O advogado era considerado foragido da Justiça Brasileira e figurava no rol dos procurados internacionais da Interpol, a Difusão Vermelha.

A Polícia Federal, através de seu Oficialato de Ligação na U.S. Immigration and Customs Enforcement (ICE) em Miami (EUA), recebeu informação da Polícia Federal norte-americana (FBI) sobre a viagem de Rodrigo Tacla Duran para Madri.

De posse dessa informação, o Escritório Central da Interpol em Brasília, acionou a Adidância da Polícia Federal na Espanha, que, por sua vez, movimentou as autoridades espanholas para localizar e prender o foragido, fato que se concretizou no início da noite dessa quinta.

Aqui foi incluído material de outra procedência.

Lemma store_runs : runs (H := RunLedger) store_world tt fin_provider app_block.
Proof.
  split.
  - vm_compute. reflexivity.
  - intros ix ctx o out root Hctx Hview Hex _.
    assert (hd_beneficiary (bc_header ctx) = 7) as Hben.
    { exact (revm_context_beneficiary fin_provider ix app_block ctx Hctx). }
    assert (w_state store_world (parent_digest app_block) = visible (reads_of mem_ledger)) as Hs
      by (unfold store_world, child_world; cbn [w_state];
          rewrite (proj2 (Z.eqb_neq _ _)) by (vm_compute; discriminate); reflexivity).
    rewrite Hs in Hview.
    assert (st_balance o 7 = Err (AccountNotFound 7)) as Hb.
    { change (rf_balance (layer (ldb_view (ov_base o)) (ov_changes o)) 7 = Err (AccountNotFound 7)).
      rewrite Hview. vm_compute. reflexivity. }
    cbn [be_execute credit_qmdb] in Hex. rewrite Hben, Hb in Hex. by injection Hex as <-.
Qed.

Lemma store_quiet : quiet store_world store_ledger0 (commitment app_genesis).
Proof.
  exists []. apply (initial_inv store_world store_world_ok). exists 0, app_genesis.
  split_and!; [reflexivity|done|done| |vm_compute; reflexivity|].
  - exists empty_view. exact run_qmdb_ok.
  - exists []. constructor.
Qed.


(** A second block on one the node has not seen. *)
Definition orphan_block : Block := mkBlock 12345 2 9 0 77 [].

Lemma finalized_without_parent_witness :
  exists fr', handle_finalized_update (fun _ => fin_around) fin_reporter (UBlock orphan_block 5)
    = Some (fr', false)
    /\ query_state_root (lsv_view (fr_state fr')) (commitment orphan_block) = Some 77.
Proof.
  destruct (finalized_without_parent (fun _ => fin_around) fin_reporter orphan_block 5)
    as (fr' & sv & Hh & _ & _ & _ & Hroot & _).
  - vm_compute. reflexivity.
  - repeat (split; [vm_compute; reflexivity|]). exact I.
  - reflexivity.
  - exists fr'. split; [exact Hh|exact Hroot].
Defined.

Após as comunicações oficiais, deverá ser iniciado o processo para que Rodrigo Tacla Duran seja trazido ao Brasil, a fim de que possa responder pelos crimes que lhe são imputados pela Operação Lava Jato.

Alvo da 36ª fase da Lava Jato, Duran trabalhou no Setor de Operações Estruturadas da Odebrecht, chamado pelo Ministério Público Federal (MPF) de “Setor de Propinas”. Ele teria operado pelo menos 12 contas no exterior.